En pleno siglo XX, cuando el acero parecía haber sido desplazado por el plomo de las armas de fuego, la espada encontró un nuevo campo de batalla: el espionaje. Jerzy Pawłowski, campeón mundial de sable y héroe nacional polaco, fue también un agente doble durante la Guerra Fría. Viajando a competiciones, transmitía información secreta a la CIA. Su caída, su condena y su inesperado retorno a Polonia tras un intercambio de espías lo convirtieron en una figura tan polémica como fascinante. Cohen entrelaza de esta manera historias personales con episodios que describen civilizaciones enteras o ámbitos muy concretos, como el del espectáculo. Desde los gladiadores de la antigua Roma –con sus entrenamientos con espadas de madera hasta la organización de los juegos mortales– hasta el cine de Hollywood, donde personajes como los mosqueteros, Don Jaime Astarloa –el personaje creado por Arturo Pérez Reverte para protagonizar su novela «El maestro de esgrima», situada en Madrid a mediados del siglo XIX– o Darth Vader han mantenido viva la fascinación por empuñar un arma de estas características.
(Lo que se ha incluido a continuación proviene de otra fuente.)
Lemma updateCursor_stale_path_witness :
  @updateCursor grid_layout 0 "bob" {| path := [5; 0]; offset := 0 |} bob_overlay =
  (Ok (), bob_overlay).
Proof. apply (updateCursor_stale_path _ _ _ _ 3); by vm_compute. Defined.

Lemma updateCursor_placed_witness :
  let s1 := (find_cursor 0 "bob" hi_overlay).2 in
  let r := {| rect_left := 18; rect_top := 20 |} in
  let er := {| rect_left := 10; rect_top := 20 |} in
  ∃ el, content_of (doc s1) 3 = Some (PElement el) ∧
        @updateCursor grid_layout 0 "bob" {| path := [0; 0]; offset := 1 |} hi_overlay =
        (Ok (), {| doc := place_cursor 3 "bob" r er (doc s1); cursors := cursors s1 |}) ∧
        content_of (place_cursor 3 "bob" r er (doc s1)) 3 =
        Some (PElement (placed "bob" r er el)).
Proof.
  apply (@updateCursor_placed grid_layout 0 "bob" {| path := [0; 0]; offset := 1 |}
           hi_overlay 3 2 (find_cursor 0 "bob" hi_overlay).2);
    [apply hi_overlay_inv|by vm_compute..].
Defined.

Lemma updateCursor_inherited_witness :
  @updateCursor grid_layout 0 "constructor" {| path := [0; 0]; offset := 1 |} hi_overlay =
  (Throw TypeError, hi_overlay).
Proof.
  apply (updateCursor_inherited _ _ _ _ 2); [done| |by vm_compute..].
  unfold object_prototype. set_solver.
Defined.

(** Bob's marker is node 3, the second child of the editor, 8 pixels to
    the right of the editor's corner. *)
Example bob_overlay_marker :
  cursors bob_overlay !! "bob"%string = Some 3%nat ∧
  children_of (doc bob_overlay) 0 = [1; 3]%nat ∧
  style_of (doc bob_overlay) 3 "left" = Some "8px"%string ∧
  style_of (doc bob_overlay) 3 "top" = Some "0px"%string ∧
  style_of (doc bob_overlay) 3 "backgroundColor" = Some "hsl(157, 75%, 50%)"%string.
Proof. by vm_compute. Qed.

#[export] Hint Resolve overlay_inv_place find_cursor_inv updateCursor_overlay
  hi_overlay_inv : js.
Fixpoint parse_json (fuel : nat) (m : mode) (l : list ascii) : parsed json :=
  match fuel with
  | 0 => Fuel
  | S fuel =>
      match m with
      | Value =>
          match skip_ws l with
          | [] => Syntax
          | c :: l' =>
              if decide (c = "["%char) then
                opened "]" (JArray []) (parse_json fuel (Items [])) l'
              else if decide (c = "{"%char) then
                opened "}" (JObject []) (parse_json fuel (Members [])) l'
              else if decide (c = c_quot) then pmap JString (parse_string l')
              else if decide (c = "n"%char) then keyword "null" JNull (c :: l')
              else if decide (c = "t"%char) then keyword "true" (JBool true) (c :: l')
              else if decide (c = "f"%char) then keyword "false" (JBool false) (c :: l')
              else parse_number (c :: l')
          end
      | Items acc =>
          match parse_json fuel Value l with
          | Done v rest =>
              separator "]" (JArray (acc ++ [v])) (parse_json fuel (Items (acc ++ [v]))) rest
          | r => r
          end
      | Members acc =>
          match parse_key l with
          | Done k l' =>
              match parse_json fuel Value l' with
              | Done v rest =>
                  separator "}" (JObject (set_field k v acc))
                    (parse_json fuel (Members (set_field k v acc))) rest
              | r => r
              end
          | Syntax => Syntax
          | Outside => Outside
          | Fuel => Fuel
          end
      end
  end.

(** [JSON.parse(text)]: the value, the exception, or [None] for a text
    outside the model.  Two calls for every character and two more are
    enough fuel ([parse_json_fuel]). *)
Definition JSON_parse (text : string) : option (outcome json) :=
  match parse_json (2 * String.length text + 2) Value (chars text) with
  | Done v rest =>
      match skip_ws rest with
      | [] => Some (Ok v)
      | _ :: _ => Some (Throw SyntaxError)
      end
  | Syntax => Some (Throw SyntaxError)
  | Outside | Fuel => None
  end.

(** ** The values that are texts

    A value that [JSON.parse] returns and [JSON.stringify] writes back
    as it was: its numbers are integers a number holds exactly, and the
    names of the properties of an object are distinct and no indices. *)
Fixpoint json_wf (v : json) : bool :=
  match v with
  | JNull | JBool _ | JString _ => true
  | JNumber n => (Z.abs n <=? Z.of_N max_safe)%Z
  | JArray items => forallb json_wf items
  | JObject fields =>
      bool_decide (NoDup fields.*1) &&
      forallb (λ f, negb (all_digits f.1)) fields &&
      forallb (λ '(_, x), json_wf x) fields
  end.
(** C1: the invariants hold in every state the editor reaches from a
    well-formed page that has the editor element: between two events
    the flag [isUpdating] is down, the document is well formed, the
    markers are distinct elements of it, the selection is in the
    document; the pending one-shot autosave timer is the one
    [autosaveTimeout] names, and no autosave timer is pending while the
    fetch of the document is; there is one typing badge per user and
    each has a pending timer of its own. *)
Theorem reachable_inv (d : dom) (s : state) :
  dom_wf d → is_Some (nodes d !! editor) → reachable d s →
  editor_inv s ∧ timers_inv s.
Proof.
  intros Hwf He Hr.
  destruct (reachable_ind_inv d (λ _, True) Hwf He I (λ _ _ _ _ _ _ _ _, I) s Hr)
    as (? & ? & _).
  done.
Qed.

(** C33: every event is handled: on a state that satisfies the
    invariant the handler of an allowed event returns a state, the fuel
    of [getNodePath] being enough, unless the event is a timer firing
    when none is due. *)
Theorem handle_total (ev : event) (s : state) :
  editor_inv s → allowed ev s →
  is_Some (handle ev s) ∨ ∃ now, ev = Fire now ∧ fire_next now (timers_of s) = None.
Proof.
  intros Hinv Hal. destruct ev as [now data|now d sel|sel|now a|now|a b| |failed|]; simpl;
    try by left.
  - left. destruct Hal as [_ Hu]. by destruct (receive_total now data s Hu) as [r ->].
  - left. destruct Hinv as [Hflag _ _], Hal as [Hpg Hsel]. unfold oninput.
    destruct (send_edit_total
                (with_selection sel (with_page {| doc := d; cursors := cursors (page s) |} s)))
      as [r ->]; [by split|done].
  - unfold fire_timer.
    destruct (fire_next now (timers_of s)) as [[[i tm] ts]|] eqn:Hf; [by left|right].
    by exists now.
Qed.

(** ** The life of a typing badge *)

Lemma elapse_timers_inv now s : timers_inv s → timers_inv (elapse now s).
Proof. apply (iterate_ind (fire_timer now)). intros s0 s'. apply fire_timers_inv. Qed.

(** The badge of a message that is handled to its end. *)
Lemma onmessage_ui now m s :
  msg_action m = "edit"%string → (onmessage now m s).1 = Ok () →
  ui (onmessage now m s).2 = showUserTypingIndicator (msg_user m) now (ui s).
Proof.
  intros Ha.
  by destruct (onmessage_frame now m s) as [[_ ?]|(_ & pg & [[err ->]| ->])].
Qed.

(** C10: every badge expires in the editor.  In a state that satisfies
    the invariant of the timers, whose badges have timers due by
    [deadline], once that time has come and the due timers have fired,
    the autosave interval among them, no badge is left, no timer is due,
    and the invariant holds. *)
Theorem elapse_expires (now : Z) (s : state) (deadline : Z) :
  timers_inv s → typing_inv deadline (ui s) → deadline ≤ now →
  indicators (ui (elapse now s)) = [] ∧ fire_timer now (elapse now s) = None ∧
  timers_inv (elapse now s).
Proof.
  intros Hinv Hty Hle. split_and!; [|by apply elapse_done|by apply elapse_timers_inv].
  rewrite ui_elapse. destruct Hinv as [[_ _ _ _ _ Hst] _].
  by apply (advance_expires now (ui s) deadline).
Qed.

(** The badge of a message stays 2000 ms.  When a message of a user
    who has no pending timer is handled to its end at time [now], the
    badge of the user is there as long as fewer than 2000 ms have passed,
    whatever other timers fire, and is gone once 2000 ms have passed and
    the due timers have fired. *)
Theorem onmessage_badge (now t : Z) (m : message) (s : state) :
  timers_inv s → msg_action m = "edit"%string → (onmessage now m s).1 = Ok () →
  (∀ e, e ∈ pending (timers_of s) → action e.2 ≠ RemoveIndicator (msg_user m)) →
  (t < now + typing_delay → msg_user m ∈ users_of (ui (elapse t (onmessage now m s).2))) ∧
  (now + typing_delay ≤ t → msg_user m ∉ users_of (ui (elapse t (onmessage now m s).2))).
Proof.
  intros [[_ _ _ _ _ Hst] [deadline Hty]] Ha Hok Hnone.
  rewrite ui_elapse, onmessage_ui by done.
  destruct (show_inv (msg_user m) now (ui s) deadline Hty) as [Hwf Hnd _ _ _].
  split; intros Ht.
  - apply advance_keeps; [by apply show_steady| |apply users_of_show_elem; by left].
    intros e [[He _]| ->]%pending_show Hact; [by apply Hnone in He|done].
  - apply (advance_removes _ (next_timer (typing_timers (ui s)),
                              Timer (now + typing_delay) None (RemoveIndicator (msg_user m))));
      [done|done|by apply show_steady| |done..].
    apply pending_show. by right.
Qed.

(** ** What a message does *)

(** A message changes the page and the badges; nothing is sent or saved,
    and the flag is as before. *)
Lemma onmessage_rest now m s :
  let s' := (onmessage now m s).2 in
  isUpdating s' = isUpdating s ∧ selection s' = selection s ∧ sent s' = sent s ∧
  saves s' = saves s ∧ autosave_ready s' = autosave_ready s ∧
  autosaveTimeout s' = autosaveTimeout s.
Proof.
  by destruct (onmessage_frame now m s) as [[-> _]|(_ & pg & [[err ->]| ->])].
Qed.

(** The content of a message.  With the flag down, a message
    without cursor position leaves the page as it is when its content is
    the content of the editor, and otherwise replaces the children of
    the editor by the parsed content; the markers recorded in [cursors]
    are the same. *)
Theorem onmessage_content (now : Z) (m : message) (s : state) :
  isUpdating s = false → msg_action m = "edit"%string → msg_cursorPosition m = None →
  page (onmessage now m s).2 =
  if decide (innerHTML s = msg_content m) then page s
  else {| doc := replace_children editor (parse (msg_content m)) (doc (page s));
          cursors := cursors (page s) |}.
Proof.
  intros Hflag Ha Hpos. unfold onmessage, apply_cursor. rewrite decide_True, Hpos by done.
  simpl. case_decide as Hc.
  - by rewrite apply_content_same.
  - by rewrite apply_content_differs.
Qed.
(** C6: the marker of an author comes back to the author as content.
    A peer that has no marker of the author and shows something else
    handles the first message of the author with a position, and then
    an input event of its own user with the document as the message
    left it, which sends a message.  The author receives that message;
    when the peer had no selection, or the author has the marker of
    the peer and shows something else, the editor of the author then
    shows the content it had sent followed by the markup of an
    element that is its own marker. *)
Theorem marker_returns `{HtmlLaws} `{Layout} `{RegExp}
    (editor editor' : nat) (author peer cookie content : string) (pos : position)
    (now now' now'' : Z) (sel : option range) (s_peer s_peer' s_author : state)
    (msg : json) :
  let m := {| msg_action := "edit"; msg_content := content;
              msg_cursorPosition := Some pos; msg_user := author |} in
  let s1 := (onmessage editor now m s_peer).2 in
  editor_inv editor s_peer → written content →
  get_cursor (cursors (page s_peer)) author = Missing →
  innerHTML editor s_peer ≠ content →
  handle editor peer cookie (Edit now' (doc (page s1)) sel) s1 = Some s_peer' →
  sent s_peer' = sent s1 ++ [msg] →
  editor_inv editor' s_author →
  sel = None ∨ (is_Some (cursors (page s_author) !! peer) ∧
                innerHTML editor' s_author ≠ innerHTML editor s_peer') →
  ∃ el r, is_marker author el ∧
    receive editor' now'' (Ok msg) s_author = Some r ∧
    innerHTML editor' r.2 = content +:+ markup_of [TNode (PElement el) []].
Proof.
  intros m s1 Hinv Hw Hg Hne Hh Hs Hinv' Hcase.
  destruct (onmessage_first_sighting editor now m pos s_peer) as (el & Hm & _ & Hi);
    [done..|].
  destruct (handle_edit_sent _ _ _ _ _ _ _ _ _ Hh Hs) as (pos' & Hpos & -> & Hd).
  assert (innerHTML editor s_peer' = content +:+ markup_of [TNode (PElement el) []])
    as Heq by (unfold Editor.innerHTML in *; rewrite Hd; exact Hi).
  rewrite Heq in *. exists el.
  destruct (receive_converges editor' now''
    (content +:+ markup_of [TNode (PElement el) []]) pos' peer s_author Hinv')
    as (r & Hr & Hshow);
    [rewrite <- Heq; apply serialize_written; rewrite Hd;
     apply (onmessage_inv editor now m s_peer Hinv)| |by eauto].
  destruct Hcase as [->|?]; [left|by right]. by injection Hpos as <-.
Qed.

(** ** The scenarios

    The codec of [Markup] satisfies the laws, so the theorems hold of
    the sessions of [Editor] and [Session]. *)

#[export] Instance markup_laws : @HtmlLaws sample_html.
Proof.
  refine {| markup_of := markup |}; [reflexivity|exact markup_parse_markup|exact Markup.markup_app].
Defined.

#[local] Existing Instance sample_html.
#[local] Existing Instance grid_layout.
#[local] Existing Instance sample_regexp.

(** Alice types with no selection in the document of scenario 7; the
    peer shows the document of scenario 8 with the marker of bob. *)
Lemma edit_converges_witness :
  ∃ r, receive 0 300 (Ok (edit_message "<p>hi</p>" None "alice")) s_bye = Some r ∧
       innerHTML 0 r.2 = innerHTML 0 s_edit.
Proof.
  apply (edit_converges 0 0 "alice" "csrftoken=token" 200 300 (doc (page s_hi)) None
           s_hi s_edit s_bye).
  - apply allowed_typing, s_hi_inv.
  - by vm_compute.
  - by vm_compute.
  - apply s_bye_inv.
  - by left.
Defined.
Definition opening : list sys_event :=
  [Join "alice"; Join "bob"; Local "alice" SocketOpen; Local "bob" SocketOpen;
   Local "alice" (Loaded 0 hi_answer); Local "bob" (Loaded 0 hi_answer)]%string.

Definition run_sample (evs : list sys_event) (σ : system) : system :=
  default ∅ (sys_run 0 sample_cookie editor_dom evs σ).

Definition sys_hi : system := run_sample opening ∅.

(** The document after an edit that replaces the paragraph. *)
Definition edited (content : string) (u : string) (σ : system) : dom :=
  match σ !! u with
  | Some c => replace_children 0 (parse content) (doc (page (local c)))
  | None => empty_dom
  end.

Definition alice_types : sys_event :=
  Local "alice" (Edit 100 (edited "<p>alice</p>" "alice" sys_hi) None).

Definition bob_types : sys_event :=
  Local "bob" (Edit 110 (edited "<p>bob</p>" "bob" sys_hi) None).

Definition sys_typed : system := run_sample [alice_types] sys_hi.

(** The client of a user in a state of the scenarios. *)
Definition client_of (u : string) (σ : system) : client :=
  default {| local := init editor_dom; inbox := [] |} (σ !! u).

(** The side conditions of a run of the scenarios, by computation. *)
Ltac run_ok :=
  vm_compute;
  repeat match goal with
         | |- _ ∧ _ => split
         | |- True => exact I
         | |- ∃ _, _ => eexists
         | |- _ = _ => reflexivity
         end.

Lemma sys_hi_reachable : sys_reachable 0 sample_cookie editor_dom sys_hi.
Proof.
  apply (sys_run_reachable 0 sample_cookie editor_dom opening ∅);
    [constructor|run_ok|by vm_compute].
Qed.

Lemma sys_hi_alice : sys_hi !! "alice" = Some (client_of "alice" sys_hi).
Proof. by vm_compute. Qed.

Lemma sys_hi_bob : sys_hi !! "bob" = Some (client_of "bob" sys_hi).
Proof. by vm_compute. Qed.

(** An edit that assigns markup to the editor is allowed. *)
Lemma allowed_edited now content u σ c :
  sys_reachable 0 sample_cookie editor_dom σ → σ !! u = Some c →
  allowed 0 (Edit now (edited content u σ) None) (local c).
Proof.
  intros Hr Hu. unfold edited. rewrite Hu. split; [|done].
  apply (set_innerHTML_overlay 0 content (local c)).
  by destruct (sys_reachable_inv 0 sample_cookie editor_dom editor_dom_wf editor_dom_node
                 σ Hr u c Hu) as [[_ ? _] _ _ _].
Qed.

Lemma sys_typed_reachable : sys_reachable 0 sample_cookie editor_dom sys_typed.
Proof.
  apply (sys_reachable_step 0 sample_cookie editor_dom sys_hi alice_types);
    [apply sys_hi_reachable| |by vm_compute].
  split; [exact I|]. exists (client_of "alice" sys_hi). split; [apply sys_hi_alice|].
  apply (allowed_edited 100 "<p>alice</p>" "alice" sys_hi);
    [apply sys_hi_reachable|apply sys_hi_alice].
Qed.

Lemma sys_typed_bob : sys_typed !! "bob" = Some (client_of "bob" sys_typed).
Proof. by vm_compute. Qed.

(** The message of alice is on its way to bob, and to nobody else. *)
Example sys_typed_inboxes :
  inbox (client_of "bob" sys_typed) = [edit_message "<p>alice</p>" None "alice"] ∧
  inbox (client_of "alice" sys_typed) = [].
Proof. split; by vm_compute. Qed.

Lemma relay_inv_witness :
  let c := client_of "bob" sys_typed in
  editor_inv 0 (local c) ∧ timers_inv (local c) ∧ channel_inv "bob" (local c) ∧
  Forall (λ frame, is_edit frame = true ∧
                   ∃ m, decode frame = Some m ∧ msg_action m = "edit"%string ∧
                        msg_user m ≠ "bob"%string) (inbox c).
Proof.
  apply (relay_inv 0 sample_cookie editor_dom editor_dom_wf editor_dom_node sys_typed "bob");
    [apply sys_typed_reachable|apply sys_typed_bob].
Defined.

Lemma deliver_total_witness :
  ∃ m, decode (edit_message "<p>alice</p>" None "alice") = Some m ∧
       msg_user m ≠ "bob"%string ∧
       let s' := (onmessage 0 200 m (local (client_of "bob" sys_typed))).2 in
       let σ' := <["bob"%string := {| local := s'; inbox := [] |}]> sys_typed in
       sys_handle 0 sample_cookie editor_dom (Deliver "bob" 200) sys_typed = Some σ' ∧
       sys_reachable 0 sample_cookie editor_dom σ' ∧
       readyState s' = OPEN ∧ sent s' = sent (local (client_of "bob" sys_typed)).
Proof.
  apply (deliver_total 0 sample_cookie editor_dom editor_dom_wf editor_dom_node
           sys_typed "bob" (client_of "bob" sys_typed));
    [apply sys_typed_reachable|apply sys_typed_bob|by vm_compute..].
Defined.

Lemma crossing_edits_swap_witness :
  ∃ σ' sa sb,
    sys_run 0 sample_cookie editor_dom
      [alice_types; bob_types; Deliver "alice" 200; Deliver "bob" 210] sys_hi = Some σ' ∧
    σ' !! "alice" = Some {| local := sa; inbox := [] |} ∧
    σ' !! "bob" = Some {| local := sb; inbox := [] |} ∧
    innerHTML 0 sa = serialize (edited "<p>bob</p>" "bob" sys_hi) 0 ∧
    innerHTML 0 sb = serialize (edited "<p>alice</p>" "alice" sys_hi) 0.
Proof.
  apply (crossing_edits_swap 0 sample_cookie editor_dom editor_dom_wf editor_dom_node
           "alice" "bob" sys_hi (client_of "alice" sys_hi) (client_of "bob" sys_hi));
    [apply sys_hi_reachable|done|apply sys_hi_alice|apply sys_hi_bob|by vm_compute..| |].
  - apply (allowed_edited 100 "<p>alice</p>" "alice" sys_hi);
      [apply sys_hi_reachable|apply sys_hi_alice].
  - apply (allowed_edited 110 "<p>bob</p>" "bob" sys_hi);
      [apply sys_hi_reachable|apply sys_hi_bob].
Defined.

(** Alice types again while her first message is on its way to bob:
    the relay delivers the two frames, and bob shows her document. *)
Definition alice_again : dom := edited "<p>again</p>" "alice" sys_typed.

Lemma sys_typed_alice : sys_typed !! "alice" = Some (client_of "alice" sys_typed).
Proof. by vm_compute. Qed.

Lemma edit_reaches_peer_witness :
  ∃ σ' sa sb,
    sys_run 0 sample_cookie editor_dom
      (Local "alice" (Edit 120 alice_again None) :: (Deliver "bob" <$> [200; 210]))
      sys_typed = Some σ' ∧
    sys_reachable 0 sample_cookie editor_dom σ' ∧
    local <$> σ' !! "alice" = Some sa ∧ σ' !! "bob" = Some {| local := sb; inbox := [] |} ∧
    innerHTML 0 sb = innerHTML 0 sa ∧ doc (page sa) = alice_again.
Proof.
  apply (edit_reaches_peer 0 sample_cookie editor_dom editor_dom_wf editor_dom_node
           "alice" "bob" sys_typed (client_of "alice" sys_typed) (client_of "bob" sys_typed));
    [apply sys_typed_reachable|done|apply sys_typed_alice|apply sys_typed_bob|
     by vm_compute..| |by vm_compute].
  apply (allowed_edited 120 "<p>again</p>" "alice" sys_typed);
    [apply sys_typed_reachable|apply sys_typed_alice].
Defined.
(** What is assumed of the events: what [Relay.sys_allowed] assumes,
    and that the documents and the offsets of the users are small. *)
Definition net_allowed (ev : sys_event) (ν : network) : Prop :=
  match ev with
  | Join u => ν !! u = None
  | Local u ev =>
      is_local ev ∧ small_edit ev ∧
      ∃ n, ν !! u = Some n ∧ allowed editor ev (editor_of n)
  | Deliver u now => ∃ n, ν !! u = Some n ∧ readyState (editor_of n) = OPEN
  end.

Inductive net_reachable : network → Prop :=
| net_reachable_init : net_reachable ∅
| net_reachable_step ν ev ν' :
    net_reachable ν → net_allowed ev ν → net_handle ev ν = Some ν' → net_reachable ν'.

(** Every event of a run is allowed in the state it finds. *)
Fixpoint net_run_allowed (evs : list sys_event) (ν : network) : Prop :=
  match evs with
  | [] => True
  | ev :: evs =>
      net_allowed ev ν ∧
      match net_handle ev ν with
      | Some ν' => net_run_allowed evs ν'
      | None => True
      end
  end.

(** The events of a list, one after the other. *)
Fixpoint net_run (evs : list sys_event) (ν : network) : option network :=
  match evs with
  | [] => Some ν
  | ev :: evs => ν' ← net_handle ev ν; net_run evs ν'
  end.

End net.

(** ** The network of a system of values *)

(** The texts of the frames of a client, and of every client. *)
Definition texts (c : client) : endpoint :=
  {| editor_of := local c; wire := JSON_stringify <$> inbox c |}.

Definition on_wire (σ : system) : network := texts <$> σ.

(** The frames in flight are values a text holds. *)
Definition wire_inv (σ : system) : Prop :=
  ∀ u c, σ !! u = Some c → Forall (λ frame, json_wf frame = true) (inbox c).

(** ** The image of a system *)

Lemma on_wire_lookup σ u : on_wire σ !! u = texts <$> σ !! u.
Proof. apply lookup_fmap. Qed.

Lemma on_wire_insert σ u c : on_wire (<[u := c]> σ) = <[u := texts c]> (on_wire σ).
Proof. apply fmap_insert. Qed.

(** The relay of the texts is the relay of the values. *)
Lemma on_wire_relay u frames σ :
  on_wire (relay u frames σ) = broadcast u (JSON_stringify <$> frames) (on_wire σ).
Proof.
  apply map_eq. intros v. unfold broadcast.
  rewrite on_wire_lookup, relay_lookup, map_lookup_imap, on_wire_lookup.
  destruct (σ !! v) as [c|]; [simpl|done]. f_equal.
  case_decide; [|done]. unfold texts, with_wire. simpl. by rewrite fmap_app.
Qed.

Lemma new_texts_frames s s' : new_texts s s' = JSON_stringify <$> new_frames s s'.
Proof. unfold new_texts, new_frames, frames. by rewrite length_fmap, fmap_drop. Qed.

Section refinement.
Context `{Html} `{Layout} `{RegExp}.
Context (editor : nat) (cookie : string → string) (page : dom).

Local Notation sys_handle := (sys_handle editor cookie page).
Local Notation sys_reachable := (sys_reachable editor cookie page).
Local Notation net_handle := (net_handle editor cookie page).
Local Notation net_reachable := (net_reachable editor cookie page).
(** The texts drawn with a z-order (the identifier texts of the labels;
    the statistics text has none), each with the position it is drawn
    at. *)
Definition label_texts (calls : list DrawCall) : list (Point * string) :=
  flat_map (fun c => match c with
                     | AxText x y s _ (Some _) _ => [((x, y), s)]
                     | _ => []
                     end) calls.

(** The axis limits set. *)
Definition xlims (calls : list DrawCall) : list (R * R) :=
  flat_map (fun c => match c with SetXlim lo hi => [(lo, hi)] | _ => [] end) calls.

Definition ylims (calls : list DrawCall) : list (R * R) :=
  flat_map (fun c => match c with SetYlim lo hi => [(lo, hi)] | _ => [] end) calls.

(** The files written. *)
Definition saved_files (calls : list DrawCall) : list string :=
  flat_map (fun c => match c with Savefig f _ => [f] | _ => [] end) calls.

(** Two table entries on the same lattice point carry the same
    identifier. *)
Definition separated_entries (e1 e2 : NodeKey * Z) : bool :=
  match lattice (fst e1), lattice (fst e2) with
  | Some (a1, b1), Some (a2, b2) =>
      if ((a1 =? a2) && (b1 =? b2))%Z then Z.eqb (snd e1) (snd e2) else true
  | _, _ => false
  end.

Definition separated_table (table : Dict NodeKey Z) : bool :=
  forallb (fun e1 => forallb (separated_entries e1) table) table.

(** The identifiers in the order in which the tile loop first meets
    them: the key order of [node_id_to_positions]. *)
Definition add_id (ids : list Z) (id : Z) : list Z :=
  if existsb (Z.eqb id) ids then ids else ids ++ [id].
Incluso en la modernidad, la esgrima deportiva, disciplina donde se cruzan la precisión, la estrategia y la elegancia, mantiene vivo el arte de guerrear con arma blanca, como demostró Aldo Nadi, uno de los más grandes esgrimistas de la pasada centuria. Podríamos concluir, pues, que la espada aún brilla, y que, como apunta el propio Cohen, es «una manera distinta de contar la historia del mundo». Porque la espada, como él demuestra, no es solo una hoja de acero: es la encarnación de valores, conflictos y aspiraciones humanas. Ha sido símbolo de justicia y de opresión, de libertad y de servidumbre, de duelo y de danza.

Los mosqueteros de Dumas

En 1600, Enrique IV de Francia creó una unidad de élite para su guardia personal, los «carabiniers», que Luis XIII transformaría en los célebres mosqueteros, armados con mosquetes. Esta unidad fue disuelta y restituida varias veces a lo largo del siglo XVII y XVIII, hasta su desaparición definitiva tras Waterloo. Su historia habría quedado en el olvido de no ser por Alejandro Dumas, quien los inmortalizó en novelas como «Los tres mosqueteros». Sin embargo, su fuente original fue una obra ficticia: «Memorias de D’Artagnan», escrita por Gatien de Courtilz de Sandras, un exmosquetero que desde la Bastilla creó una autobiografía inventada pero basada en hechos reales. El D’Artagnan real, Charles de Batz-Castelmore, nació en Gascuña, en 1615. Ingresó en los mosqueteros tras la muerte de su hermano mayor; pronto destacó en campañas militares y como agente secreto del cardenal Mazarino. Dumas embelleció la historia, cambiando fechas y añadiendo personajes inspirados en figuras reales. Aramis, Athos y Porthos existieron realmente, con vínculos con el capitán de los mosqueteros, Tréville. Milady, por ejemplo, se inspiró en una espía real. El D’Artagnan literario es un espadachín hábil, pero el verdadero fue aún más valeroso y eficaz.